◆ Task description: Return exactly the span of lines in the following data that opens with the line containing "apply op_respects_bind; [apply _|apply ran_println_err|intros" and closes with the line containing "intros Hf H.". Include nothing else.

◆ Information supplied:
:::
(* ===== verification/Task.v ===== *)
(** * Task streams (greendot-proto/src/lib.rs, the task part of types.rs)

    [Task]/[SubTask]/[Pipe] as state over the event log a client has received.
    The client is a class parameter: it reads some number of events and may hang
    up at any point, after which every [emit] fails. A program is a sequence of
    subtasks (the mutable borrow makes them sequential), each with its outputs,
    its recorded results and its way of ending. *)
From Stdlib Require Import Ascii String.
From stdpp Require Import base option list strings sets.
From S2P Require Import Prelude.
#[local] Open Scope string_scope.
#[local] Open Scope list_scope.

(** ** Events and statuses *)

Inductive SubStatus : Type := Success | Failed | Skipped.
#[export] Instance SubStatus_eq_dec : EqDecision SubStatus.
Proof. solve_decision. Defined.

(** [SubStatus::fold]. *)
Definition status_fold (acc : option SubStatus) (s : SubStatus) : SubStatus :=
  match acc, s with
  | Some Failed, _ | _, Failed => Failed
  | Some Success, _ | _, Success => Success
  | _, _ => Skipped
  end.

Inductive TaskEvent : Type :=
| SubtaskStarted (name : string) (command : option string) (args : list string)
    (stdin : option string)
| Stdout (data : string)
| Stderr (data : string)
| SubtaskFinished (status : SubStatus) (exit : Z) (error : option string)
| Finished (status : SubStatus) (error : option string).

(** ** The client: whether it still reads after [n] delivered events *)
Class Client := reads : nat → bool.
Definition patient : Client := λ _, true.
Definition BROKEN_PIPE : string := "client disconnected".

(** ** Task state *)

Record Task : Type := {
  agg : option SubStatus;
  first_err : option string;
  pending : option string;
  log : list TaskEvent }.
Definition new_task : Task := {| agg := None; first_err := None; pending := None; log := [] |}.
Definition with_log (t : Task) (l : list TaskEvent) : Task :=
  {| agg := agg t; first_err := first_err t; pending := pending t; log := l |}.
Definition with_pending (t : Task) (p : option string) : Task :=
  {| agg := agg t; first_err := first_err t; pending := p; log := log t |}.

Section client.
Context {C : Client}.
:::
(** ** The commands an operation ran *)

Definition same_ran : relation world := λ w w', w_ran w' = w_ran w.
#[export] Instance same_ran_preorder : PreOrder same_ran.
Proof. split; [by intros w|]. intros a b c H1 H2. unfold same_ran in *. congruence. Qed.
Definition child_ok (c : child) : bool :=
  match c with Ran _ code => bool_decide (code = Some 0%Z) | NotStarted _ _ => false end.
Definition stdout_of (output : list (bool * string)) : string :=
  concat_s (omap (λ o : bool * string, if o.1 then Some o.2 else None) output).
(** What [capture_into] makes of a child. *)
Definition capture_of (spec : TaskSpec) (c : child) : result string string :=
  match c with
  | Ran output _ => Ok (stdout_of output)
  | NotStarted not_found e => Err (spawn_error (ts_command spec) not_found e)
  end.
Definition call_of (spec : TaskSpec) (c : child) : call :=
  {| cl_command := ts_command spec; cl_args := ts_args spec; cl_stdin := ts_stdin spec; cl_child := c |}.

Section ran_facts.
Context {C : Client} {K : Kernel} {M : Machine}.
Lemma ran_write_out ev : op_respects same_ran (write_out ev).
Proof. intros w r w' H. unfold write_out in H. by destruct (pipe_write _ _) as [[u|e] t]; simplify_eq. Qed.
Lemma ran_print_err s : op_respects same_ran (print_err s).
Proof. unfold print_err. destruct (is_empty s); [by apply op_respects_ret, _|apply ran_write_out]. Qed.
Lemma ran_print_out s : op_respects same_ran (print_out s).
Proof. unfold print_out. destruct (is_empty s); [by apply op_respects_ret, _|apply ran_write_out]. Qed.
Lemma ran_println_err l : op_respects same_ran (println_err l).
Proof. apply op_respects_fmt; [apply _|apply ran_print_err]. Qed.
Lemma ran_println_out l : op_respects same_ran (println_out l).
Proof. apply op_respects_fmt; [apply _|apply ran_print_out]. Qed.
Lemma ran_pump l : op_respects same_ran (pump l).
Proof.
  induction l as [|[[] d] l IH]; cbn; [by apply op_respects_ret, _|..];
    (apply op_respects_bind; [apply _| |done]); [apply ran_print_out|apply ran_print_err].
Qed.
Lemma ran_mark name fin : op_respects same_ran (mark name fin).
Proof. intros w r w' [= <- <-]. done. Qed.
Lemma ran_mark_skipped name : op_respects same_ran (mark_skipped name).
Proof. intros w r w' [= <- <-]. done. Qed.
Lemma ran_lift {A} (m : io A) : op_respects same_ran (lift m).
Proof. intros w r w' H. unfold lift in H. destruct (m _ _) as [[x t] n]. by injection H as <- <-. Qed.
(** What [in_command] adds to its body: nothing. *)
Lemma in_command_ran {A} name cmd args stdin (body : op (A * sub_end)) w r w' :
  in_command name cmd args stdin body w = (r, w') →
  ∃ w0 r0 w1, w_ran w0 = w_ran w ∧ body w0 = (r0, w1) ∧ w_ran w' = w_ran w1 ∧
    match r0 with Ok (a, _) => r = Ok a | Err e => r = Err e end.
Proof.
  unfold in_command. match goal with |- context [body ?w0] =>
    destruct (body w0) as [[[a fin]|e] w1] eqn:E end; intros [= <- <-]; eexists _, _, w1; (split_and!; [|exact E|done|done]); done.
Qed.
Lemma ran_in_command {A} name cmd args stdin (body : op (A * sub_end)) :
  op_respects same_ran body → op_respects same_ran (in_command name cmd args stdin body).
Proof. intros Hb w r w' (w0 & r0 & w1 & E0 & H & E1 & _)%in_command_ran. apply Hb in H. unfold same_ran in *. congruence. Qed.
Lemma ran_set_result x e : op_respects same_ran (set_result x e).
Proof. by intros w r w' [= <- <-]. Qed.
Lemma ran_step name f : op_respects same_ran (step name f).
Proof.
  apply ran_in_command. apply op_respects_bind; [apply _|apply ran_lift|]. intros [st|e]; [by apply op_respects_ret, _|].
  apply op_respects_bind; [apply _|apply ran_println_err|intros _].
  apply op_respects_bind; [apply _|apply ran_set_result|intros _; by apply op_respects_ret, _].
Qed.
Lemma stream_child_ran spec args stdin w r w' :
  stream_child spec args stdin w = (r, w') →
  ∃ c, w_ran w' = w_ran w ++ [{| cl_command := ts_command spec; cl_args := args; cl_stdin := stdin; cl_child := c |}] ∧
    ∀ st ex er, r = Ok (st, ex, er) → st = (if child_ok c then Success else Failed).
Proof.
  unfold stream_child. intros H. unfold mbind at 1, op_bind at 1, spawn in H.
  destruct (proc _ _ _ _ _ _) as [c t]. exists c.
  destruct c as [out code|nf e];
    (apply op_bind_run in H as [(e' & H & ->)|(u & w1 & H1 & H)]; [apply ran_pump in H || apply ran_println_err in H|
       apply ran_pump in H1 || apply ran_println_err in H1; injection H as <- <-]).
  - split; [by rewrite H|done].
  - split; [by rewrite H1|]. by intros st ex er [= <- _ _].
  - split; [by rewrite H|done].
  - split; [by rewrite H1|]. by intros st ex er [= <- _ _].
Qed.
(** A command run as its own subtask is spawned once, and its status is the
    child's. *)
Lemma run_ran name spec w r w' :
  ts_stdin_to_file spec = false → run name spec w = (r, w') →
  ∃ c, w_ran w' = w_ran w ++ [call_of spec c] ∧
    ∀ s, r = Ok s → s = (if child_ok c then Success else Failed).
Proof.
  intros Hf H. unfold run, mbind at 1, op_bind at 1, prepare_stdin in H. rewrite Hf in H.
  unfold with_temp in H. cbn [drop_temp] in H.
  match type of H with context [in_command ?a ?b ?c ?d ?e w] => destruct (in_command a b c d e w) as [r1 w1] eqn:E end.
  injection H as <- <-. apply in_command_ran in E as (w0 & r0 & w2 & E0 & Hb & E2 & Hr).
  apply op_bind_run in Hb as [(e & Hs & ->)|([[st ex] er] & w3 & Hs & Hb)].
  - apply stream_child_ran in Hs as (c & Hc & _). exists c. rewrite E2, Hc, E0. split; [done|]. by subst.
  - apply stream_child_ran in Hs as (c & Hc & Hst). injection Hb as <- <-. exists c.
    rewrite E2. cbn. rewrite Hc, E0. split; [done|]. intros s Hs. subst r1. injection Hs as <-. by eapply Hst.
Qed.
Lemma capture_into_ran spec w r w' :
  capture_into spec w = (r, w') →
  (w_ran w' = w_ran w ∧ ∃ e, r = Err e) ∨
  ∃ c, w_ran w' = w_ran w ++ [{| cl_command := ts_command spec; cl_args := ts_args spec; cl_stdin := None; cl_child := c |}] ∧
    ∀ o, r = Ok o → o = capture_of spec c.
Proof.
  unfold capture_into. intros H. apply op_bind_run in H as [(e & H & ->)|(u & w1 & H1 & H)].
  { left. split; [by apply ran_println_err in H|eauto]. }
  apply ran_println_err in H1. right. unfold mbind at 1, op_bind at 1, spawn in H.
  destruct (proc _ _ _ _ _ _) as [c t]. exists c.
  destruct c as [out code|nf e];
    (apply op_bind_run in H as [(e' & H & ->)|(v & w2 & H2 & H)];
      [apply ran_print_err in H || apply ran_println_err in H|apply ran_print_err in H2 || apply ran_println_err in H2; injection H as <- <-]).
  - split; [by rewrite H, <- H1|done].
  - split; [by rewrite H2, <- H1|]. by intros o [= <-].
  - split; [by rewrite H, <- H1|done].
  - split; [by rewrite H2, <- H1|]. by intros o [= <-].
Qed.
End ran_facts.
:::
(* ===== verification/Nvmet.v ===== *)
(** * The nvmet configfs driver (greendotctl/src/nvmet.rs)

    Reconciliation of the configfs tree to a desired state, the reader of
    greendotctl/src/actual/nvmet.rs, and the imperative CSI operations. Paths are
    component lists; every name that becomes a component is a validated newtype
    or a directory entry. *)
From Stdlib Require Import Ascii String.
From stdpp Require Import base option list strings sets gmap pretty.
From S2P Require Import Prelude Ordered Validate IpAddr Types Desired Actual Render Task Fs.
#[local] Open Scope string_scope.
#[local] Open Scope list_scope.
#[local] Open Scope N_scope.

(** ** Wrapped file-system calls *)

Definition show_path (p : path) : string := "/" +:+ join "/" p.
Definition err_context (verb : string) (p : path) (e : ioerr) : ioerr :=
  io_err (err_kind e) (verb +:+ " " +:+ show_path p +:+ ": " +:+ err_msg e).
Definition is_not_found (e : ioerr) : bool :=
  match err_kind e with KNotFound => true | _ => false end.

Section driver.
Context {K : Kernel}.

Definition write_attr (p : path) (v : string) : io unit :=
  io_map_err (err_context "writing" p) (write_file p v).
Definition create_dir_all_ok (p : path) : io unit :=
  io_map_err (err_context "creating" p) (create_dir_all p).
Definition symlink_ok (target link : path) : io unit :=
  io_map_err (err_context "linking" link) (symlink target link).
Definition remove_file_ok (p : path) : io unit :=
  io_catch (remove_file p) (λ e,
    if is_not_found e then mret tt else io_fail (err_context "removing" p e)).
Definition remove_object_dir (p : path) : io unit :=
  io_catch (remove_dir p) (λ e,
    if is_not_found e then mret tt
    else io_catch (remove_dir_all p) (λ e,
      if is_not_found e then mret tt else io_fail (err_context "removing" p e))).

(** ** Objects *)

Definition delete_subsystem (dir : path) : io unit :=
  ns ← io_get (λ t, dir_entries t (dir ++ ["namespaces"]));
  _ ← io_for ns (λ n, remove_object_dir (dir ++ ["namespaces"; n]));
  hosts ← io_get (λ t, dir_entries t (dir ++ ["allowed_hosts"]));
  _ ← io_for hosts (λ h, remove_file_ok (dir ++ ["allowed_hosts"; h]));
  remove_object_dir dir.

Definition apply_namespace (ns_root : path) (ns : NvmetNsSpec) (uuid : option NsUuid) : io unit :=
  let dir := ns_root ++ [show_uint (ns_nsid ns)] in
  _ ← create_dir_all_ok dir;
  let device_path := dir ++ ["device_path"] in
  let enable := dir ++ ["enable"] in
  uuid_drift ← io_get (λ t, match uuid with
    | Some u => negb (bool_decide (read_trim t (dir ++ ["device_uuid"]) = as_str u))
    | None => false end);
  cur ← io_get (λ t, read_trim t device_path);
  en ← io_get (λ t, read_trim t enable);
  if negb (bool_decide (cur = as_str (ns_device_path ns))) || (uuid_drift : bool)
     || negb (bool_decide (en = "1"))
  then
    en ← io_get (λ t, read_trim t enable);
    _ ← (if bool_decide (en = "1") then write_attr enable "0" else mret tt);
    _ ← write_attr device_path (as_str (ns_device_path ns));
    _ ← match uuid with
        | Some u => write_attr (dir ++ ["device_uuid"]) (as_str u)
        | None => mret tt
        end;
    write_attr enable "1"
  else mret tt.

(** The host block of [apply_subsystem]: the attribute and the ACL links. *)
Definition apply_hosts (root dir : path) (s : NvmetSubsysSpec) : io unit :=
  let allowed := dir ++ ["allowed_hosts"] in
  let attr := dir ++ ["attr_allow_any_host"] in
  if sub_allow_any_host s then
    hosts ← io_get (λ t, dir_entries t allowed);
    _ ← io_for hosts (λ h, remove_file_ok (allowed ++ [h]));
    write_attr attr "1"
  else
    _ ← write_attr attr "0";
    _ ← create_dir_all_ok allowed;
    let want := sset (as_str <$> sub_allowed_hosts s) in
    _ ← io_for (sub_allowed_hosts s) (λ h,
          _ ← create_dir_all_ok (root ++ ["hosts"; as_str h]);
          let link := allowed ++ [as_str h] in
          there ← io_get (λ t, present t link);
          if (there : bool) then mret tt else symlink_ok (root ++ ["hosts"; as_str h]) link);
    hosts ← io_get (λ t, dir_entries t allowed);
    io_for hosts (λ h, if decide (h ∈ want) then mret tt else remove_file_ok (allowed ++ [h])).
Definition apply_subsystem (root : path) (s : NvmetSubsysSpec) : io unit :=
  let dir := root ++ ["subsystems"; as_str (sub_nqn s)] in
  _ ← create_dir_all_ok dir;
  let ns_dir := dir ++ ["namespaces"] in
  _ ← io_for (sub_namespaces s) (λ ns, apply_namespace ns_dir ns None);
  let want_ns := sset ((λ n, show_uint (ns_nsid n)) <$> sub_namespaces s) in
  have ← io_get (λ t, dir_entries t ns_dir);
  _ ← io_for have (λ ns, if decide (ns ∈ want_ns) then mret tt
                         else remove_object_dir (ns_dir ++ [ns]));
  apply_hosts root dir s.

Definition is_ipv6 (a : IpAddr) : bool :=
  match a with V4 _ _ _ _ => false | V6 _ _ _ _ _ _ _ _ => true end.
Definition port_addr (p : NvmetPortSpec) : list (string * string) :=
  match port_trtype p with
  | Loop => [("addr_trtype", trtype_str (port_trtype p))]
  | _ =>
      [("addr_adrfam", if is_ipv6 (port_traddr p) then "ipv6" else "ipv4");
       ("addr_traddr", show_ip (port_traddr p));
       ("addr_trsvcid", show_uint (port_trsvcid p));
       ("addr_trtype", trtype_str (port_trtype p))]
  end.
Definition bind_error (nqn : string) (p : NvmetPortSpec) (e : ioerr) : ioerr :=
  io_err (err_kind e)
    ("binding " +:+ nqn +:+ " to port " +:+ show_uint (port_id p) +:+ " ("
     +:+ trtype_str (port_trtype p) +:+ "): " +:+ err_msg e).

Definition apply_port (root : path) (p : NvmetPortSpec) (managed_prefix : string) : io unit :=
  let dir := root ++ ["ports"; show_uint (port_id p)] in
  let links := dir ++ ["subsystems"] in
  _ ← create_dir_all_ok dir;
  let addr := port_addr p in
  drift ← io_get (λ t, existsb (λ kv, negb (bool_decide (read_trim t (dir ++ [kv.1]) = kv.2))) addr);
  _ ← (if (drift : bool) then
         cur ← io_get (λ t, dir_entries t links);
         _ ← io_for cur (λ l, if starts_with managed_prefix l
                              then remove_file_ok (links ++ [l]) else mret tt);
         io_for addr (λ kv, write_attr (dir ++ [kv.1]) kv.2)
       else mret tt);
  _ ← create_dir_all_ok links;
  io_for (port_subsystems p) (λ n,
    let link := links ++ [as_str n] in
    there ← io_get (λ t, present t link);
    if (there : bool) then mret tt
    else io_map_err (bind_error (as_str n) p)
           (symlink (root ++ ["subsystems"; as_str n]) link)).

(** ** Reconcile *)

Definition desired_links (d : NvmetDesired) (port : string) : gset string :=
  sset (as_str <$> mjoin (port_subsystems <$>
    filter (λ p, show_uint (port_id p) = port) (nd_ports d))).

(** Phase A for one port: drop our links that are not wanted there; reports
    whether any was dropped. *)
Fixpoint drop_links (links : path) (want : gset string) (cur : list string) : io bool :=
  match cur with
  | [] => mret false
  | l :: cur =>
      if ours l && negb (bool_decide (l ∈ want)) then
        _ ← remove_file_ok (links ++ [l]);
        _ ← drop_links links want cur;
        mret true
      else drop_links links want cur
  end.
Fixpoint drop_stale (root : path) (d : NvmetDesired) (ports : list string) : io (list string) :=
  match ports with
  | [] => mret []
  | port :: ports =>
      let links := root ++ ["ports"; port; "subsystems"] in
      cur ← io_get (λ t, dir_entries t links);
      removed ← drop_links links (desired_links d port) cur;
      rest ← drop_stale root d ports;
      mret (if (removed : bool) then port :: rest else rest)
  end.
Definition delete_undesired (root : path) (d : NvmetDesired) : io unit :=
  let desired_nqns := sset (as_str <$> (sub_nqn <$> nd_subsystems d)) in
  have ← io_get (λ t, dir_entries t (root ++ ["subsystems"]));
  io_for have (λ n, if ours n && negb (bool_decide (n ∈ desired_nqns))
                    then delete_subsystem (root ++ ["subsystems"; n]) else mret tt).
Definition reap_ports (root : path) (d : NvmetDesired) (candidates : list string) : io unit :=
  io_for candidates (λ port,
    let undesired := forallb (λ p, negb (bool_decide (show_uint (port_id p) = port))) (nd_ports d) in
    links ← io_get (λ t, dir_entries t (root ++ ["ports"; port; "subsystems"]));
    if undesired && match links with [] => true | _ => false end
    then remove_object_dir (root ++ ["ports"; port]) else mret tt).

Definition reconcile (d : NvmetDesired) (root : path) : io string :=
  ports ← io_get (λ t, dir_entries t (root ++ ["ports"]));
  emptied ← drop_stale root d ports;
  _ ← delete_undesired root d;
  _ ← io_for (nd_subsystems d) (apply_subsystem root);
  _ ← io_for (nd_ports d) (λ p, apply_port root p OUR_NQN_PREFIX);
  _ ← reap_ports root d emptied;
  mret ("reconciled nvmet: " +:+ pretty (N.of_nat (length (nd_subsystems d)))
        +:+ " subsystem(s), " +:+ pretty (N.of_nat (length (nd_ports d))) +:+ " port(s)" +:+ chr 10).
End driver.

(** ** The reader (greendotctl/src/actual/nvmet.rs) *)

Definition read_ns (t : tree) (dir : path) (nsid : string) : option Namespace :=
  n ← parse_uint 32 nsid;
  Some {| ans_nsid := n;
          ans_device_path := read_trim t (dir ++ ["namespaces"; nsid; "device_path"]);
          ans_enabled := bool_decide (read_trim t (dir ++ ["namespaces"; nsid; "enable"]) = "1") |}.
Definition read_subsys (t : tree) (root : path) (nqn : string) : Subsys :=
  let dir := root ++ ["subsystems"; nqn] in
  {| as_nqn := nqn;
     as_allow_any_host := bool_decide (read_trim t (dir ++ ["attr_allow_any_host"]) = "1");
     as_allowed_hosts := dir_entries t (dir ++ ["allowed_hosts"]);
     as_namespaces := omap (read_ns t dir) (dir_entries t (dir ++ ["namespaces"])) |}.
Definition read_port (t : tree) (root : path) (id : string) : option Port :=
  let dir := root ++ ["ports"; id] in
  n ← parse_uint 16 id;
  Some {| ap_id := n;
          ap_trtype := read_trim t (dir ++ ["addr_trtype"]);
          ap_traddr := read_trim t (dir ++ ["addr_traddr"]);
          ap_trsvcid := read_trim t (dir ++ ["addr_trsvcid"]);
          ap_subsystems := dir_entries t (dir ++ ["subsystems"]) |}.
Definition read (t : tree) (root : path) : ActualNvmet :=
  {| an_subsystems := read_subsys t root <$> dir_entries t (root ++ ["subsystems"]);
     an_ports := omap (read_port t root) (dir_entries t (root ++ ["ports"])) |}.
:::
◆ Response to the exercise:
  apply op_respects_bind; [apply _|apply ran_println_err|intros _].
  apply op_respects_bind; [apply _|apply ran_set_result|intros _; by apply op_respects_ret, _].
Qed.
Lemma stream_child_ran spec args stdin w r w' :
  stream_child spec args stdin w = (r, w') →
  ∃ c, w_ran w' = w_ran w ++ [{| cl_command := ts_command spec; cl_args := args; cl_stdin := stdin; cl_child := c |}] ∧
    ∀ st ex er, r = Ok (st, ex, er) → st = (if child_ok c then Success else Failed).
Proof.
  unfold stream_child. intros H. unfold mbind at 1, op_bind at 1, spawn in H.
  destruct (proc _ _ _ _ _ _) as [c t]. exists c.
  destruct c as [out code|nf e];
    (apply op_bind_run in H as [(e' & H & ->)|(u & w1 & H1 & H)]; [apply ran_pump in H || apply ran_println_err in H|
       apply ran_pump in H1 || apply ran_println_err in H1; injection H as <- <-]).
  - split; [by rewrite H|done].
  - split; [by rewrite H1|]. by intros st ex er [= <- _ _].
  - split; [by rewrite H|done].
  - split; [by rewrite H1|]. by intros st ex er [= <- _ _].
Qed.
(** A command run as its own subtask is spawned once, and its status is the
    child's. *)
Lemma run_ran name spec w r w' :
  ts_stdin_to_file spec = false → run name spec w = (r, w') →
  ∃ c, w_ran w' = w_ran w ++ [call_of spec c] ∧
    ∀ s, r = Ok s → s = (if child_ok c then Success else Failed).
Proof.
  intros Hf H. unfold run, mbind at 1, op_bind at 1, prepare_stdin in H. rewrite Hf in H.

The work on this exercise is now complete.